## Exercise brief
Copy exactly, please, the lines of the data from its start through the line containing "verification of its".

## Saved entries
(** * pg-boss-prisma: option resolution ([attorney.ts]) and enqueue ([index.ts])

    A shallow embedding of the submission path of pg-boss-prisma and the
    verification of its specification.  JavaScript objects are finite maps
    from property names to values, functions that mutate their argument are
    state-passing computations over that object, and [assert] failures are
    thrown errors. *)

From Stdlib Require Import ZArith Lia Ascii.
From stdpp Require Import base strings gmap list pretty.

Open Scope Z_scope.

(** ** JavaScript values *)

(** Numbers are the integers together with [NaN]: fractions and infinities
    are not covered, and the arithmetic on them is exact, as the code's is
    up to [Number.MAX_SAFE_INTEGER]. *)
Inductive number :=
  | Int (z : Z)
  | NaN.

(** The values an option bag holds: the primitives and [Date] objects
    (standing for their time value in milliseconds; an invalid date, which
    has none, is not covered). *)
Inductive value :=
  | VUndefined
  | VNull
  | VBool (b : bool)
  | VNum (n : number)
  | VStr (s : string)
  | VDate (time : Z).

#[global] Instance number_eq_dec : EqDecision number.
Proof. solve_decision. Defined.
#[global] Instance value_eq_dec : EqDecision value.
Proof. solve_decision. Defined.

Abbreviation obj := (gmap string value).

Coercion VStr : string >-> value.
Definition VInt (z : Z) : value := VNum (Int z).

Definition MAX_SAFE_INTEGER : Z := 9007199254740991.

(** What the host provides and this development does not look into: the
    numeric reading of a string and the two printed forms of a date. *)
Class Host := {
  StringToNumber : string → number;
  DateToISOString : Z → string;
  DateToString : Z → string;
}.

Section Language.
Context `{Host}.

Definition truthy (v : value) : bool :=
  match v with
  | VUndefined | VNull => false
  | VBool b => b
  | VNum (Int z) => negb (z =? 0)
  | VNum NaN => false
  | VStr s => negb (String.eqb s EmptyString)
  | VDate _ => true
  end.

Definition ToNumber (v : value) : number :=
  match v with
  | VUndefined => NaN
  | VNull => Int 0
  | VBool b => Int (if b then 1 else 0)
  | VNum n => n
  | VStr s => StringToNumber s
  | VDate t => Int t
  end.

(** The string of a value; an integer prints as its decimal digits, which
    is the code's below 10^21. *)
Definition ToString (v : value) : string :=
  match v with
  | VUndefined => "undefined"
  | VNull => "null"
  | VBool b => if b then "true" else "false"
  | VNum (Int z) => pretty z
  | VNum NaN => "NaN"
  | VStr s => s
  | VDate t => DateToString t
  end.

Definition typeof (v : value) : string :=
  match v with
  | VUndefined => "undefined"
  | VNull | VDate _ => "object"
  | VBool _ => "boolean"
  | VNum _ => "number"
  | VStr _ => "string"
  end.

(** [Number.isInteger] *)
Definition isInteger (v : value) : bool :=
  match v with VNum (Int _) => true | _ => false end.

Definition num_ltb (a b : number) : bool :=
  match a, b with Int x, Int y => x <? y | _, _ => false end.
Definition num_leb (a b : number) : bool :=
  match a, b with Int x, Int y => x <=? y | _, _ => false end.

(** [a < b]: two strings compare as strings, anything else as numbers. *)
Definition js_lt (a b : value) : bool :=
  match a, b with
  | VStr x, VStr y => String.ltb x y
  | _, _ => num_ltb (ToNumber a) (ToNumber b)
  end.
Definition js_le (a b : value) : bool :=
  match a, b with
  | VStr x, VStr y => String.leb x y
  | _, _ => num_leb (ToNumber a) (ToNumber b)
  end.
Definition js_gt (a b : value) : bool := js_lt b a.
Definition js_ge (a b : value) : bool := js_le b a.

(** [a * b], exact: the product of the code up to
    [Number.MAX_SAFE_INTEGER]. *)
Definition js_mul (a b : value) : value :=
  match ToNumber a, ToNumber b with
  | Int x, Int y => VInt (x * y)
  | _, _ => VNum NaN
  end.

(** [a || b] and [!a] *)
Definition js_or (a b : value) : value := if truthy a then a else b.
Definition js_not (a : value) : bool := negb (truthy a).

(** [a === b]; two dates are two objects. *)
Definition strict_eq (a b : value) : bool :=
  match a, b with
  | VUndefined, VUndefined | VNull, VNull => true
  | VBool x, VBool y => Bool.eqb x y
  | VNum (Int x), VNum (Int y) => x =? y
  | VStr x, VStr y => String.eqb x y
  | _, _ => false
  end.

End Language.

(** ** Objects, references and arguments *)

(** [o.k], [undefined] when [o] has no such property, and ["k" in o]. *)
Definition prop (o : obj) (k : string) : value := default VUndefined (o !! k).
Definition has (k : string) (o : obj) : bool := bool_decide (is_Some (o !! k)).
(* ------------------------------------------------------------------ *)
(** ** Slices and reads *)

Lemma slice_at pre x post : slice (pre ++ x ++ post) (zlen pre) (zlen pre + zlen x) = Some x.
Proof.
  apply slice_Some. rewrite !zlen_app.
  pose proof (zlen_nonneg pre). pose proof (zlen_nonneg x). pose proof (zlen_nonneg post).
  repeat split; try lia.
  unfold zlen. rewrite Nat2Z.id, drop_app_length.
  replace (Z.to_nat _) with (length x) by lia. by rewrite take_app_length.
Qed.

Lemma slice_app l a b c x y :
  slice l a b = Some x -> slice l b c = Some y -> slice l a c = Some (x ++ y).
Proof.
  rewrite !slice_Some. intros (? & ? & ->) (? & ? & ->).
  repeat split; try lia.
  replace (Z.to_nat b) with (Z.to_nat a + Z.to_nat (b - a))%nat by lia.
  rewrite <-drop_drop, take_take_drop. f_equal. lia.
Qed.

Lemma slice_all l x : slice l 0 (zlen l) = Some x -> x = l.
Proof.
  rewrite slice_Some. intros (_ & _ & ->). rewrite drop_0, take_ge; [done|]. unfold zlen. lia.
Qed.

Lemma slice_nil l a : 0 <= a <= zlen l -> slice l a a = Some [].
Proof. intros. apply slice_Some. rewrite Z.sub_diag. repeat split; lia. Qed.

Lemma slice_length l a b x : slice l a b = Some x -> zlen x = b - a.
Proof.
  rewrite slice_Some. intros (? & ? & ->). unfold zlen in *.
  rewrite length_take, length_drop. lia.
Qed.

Lemma slice_u8 l a b x : Forall u8 l -> slice l a b = Some x -> Forall u8 x.
Proof. rewrite slice_Some. intros Hl (_ & _ & ->). by apply Forall_take, Forall_drop. Qed.

Lemma read_at (n : nat) pre v post :
  0 <= v < 256 ^ Z.of_nat n -> zlen (pre ++ le_bytes n v ++ post) < 2 ^ 64 ->
  read_le (Z.of_nat n) (pre ++ le_bytes n v ++ post) (zlen pre) = Ok v.
Proof.
  intros Hv Hlen. rewrite !zlen_app, zlen_le_bytes in Hlen.
  unfold read_le, checked_add.
  assert (checked 64 (zlen pre + Z.of_nat n) = Some (zlen pre + Z.of_nat n)) as ->.
  { apply checked_Some. pose proof (zlen_nonneg pre). pose proof (zlen_nonneg post).
    split; [split; lia|done]. }
  pose proof (slice_at pre (le_bytes n v) post) as Hs. rewrite zlen_le_bytes in Hs.
  rewrite Hs. by rewrite le_value_bytes.
Qed.

(** [read_at] with the offset and the reader in the parser's form. *)
Lemma read_as (n : nat) k bs off pre v post :
  bs = pre ++ le_bytes n v ++ post -> off = zlen pre -> k = Z.of_nat n ->
  0 <= v < 256 ^ k -> zlen bs < 2 ^ 64 -> read_le k bs off = Ok v.
Proof. intros -> -> -> ??. by apply read_at. Qed.
(* ===== verification/Timeline.v ===== *)
(** * The machine timeline

    crates/izarravm-machine/src/timeline.rs: every device clock is a fractional
    phase ([RatePhase]) of one master timeline.  Advancing it yields whole device
    events; the fast [u64] arms and the wide [u128] arms of the arithmetic are
    both modelled as written. *)

From stdpp Require Import strings.
From S2P Require Import Prelude Clock Canonical.
Import Rate Gsw.

Definition PIT_INPUT_HZ : Z := 1193182.
Definition MICROSECOND_HZ : Z := 1000000.
Definition NANOSECOND_HZ : Z := 1000000000.
Definition MARGO_FRAME_HZ : Z := 60.
Definition DISTIRA_LINE_HZ : Z := 525 * 60.
Definition BUS_CLOCK_MASTER_TICKS : Z := 33.

Module Phase.

Record RatePhase := mkPhase { remainder : Z }.

(** [None]: the assertion of the constructor fails. *)
Definition with_remainder (r : Z) : option RatePhase :=
  if r <? MASTER_CLOCK_HZ then Some (mkPhase r) else None.

Definition default : RatePhase := mkPhase 0.

(** The phase after [master_ticks] and the whole events due. *)
Definition advance (p : RatePhase) (master_ticks rate_hz : Z) : RatePhase * Z :=
  let narrow :=
    scaled ← checked 64 (master_ticks * rate_hz);
    checked 64 (scaled + remainder p) in
  match narrow with
  | Some total => (mkPhase (total mod MASTER_CLOCK_HZ), total / MASTER_CLOCK_HZ)
  | None =>
      let total := remainder p + master_ticks * rate_hz in
      (mkPhase (total mod MASTER_CLOCK_HZ), saturating_u64 (total / MASTER_CLOCK_HZ))
  end.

## Worked solution
(** * pg-boss-prisma: option resolution ([attorney.ts]) and enqueue ([index.ts])

    A shallow embedding of the submission path of pg-boss-prisma and the
    verification of its specification.  JavaScript objects are finite maps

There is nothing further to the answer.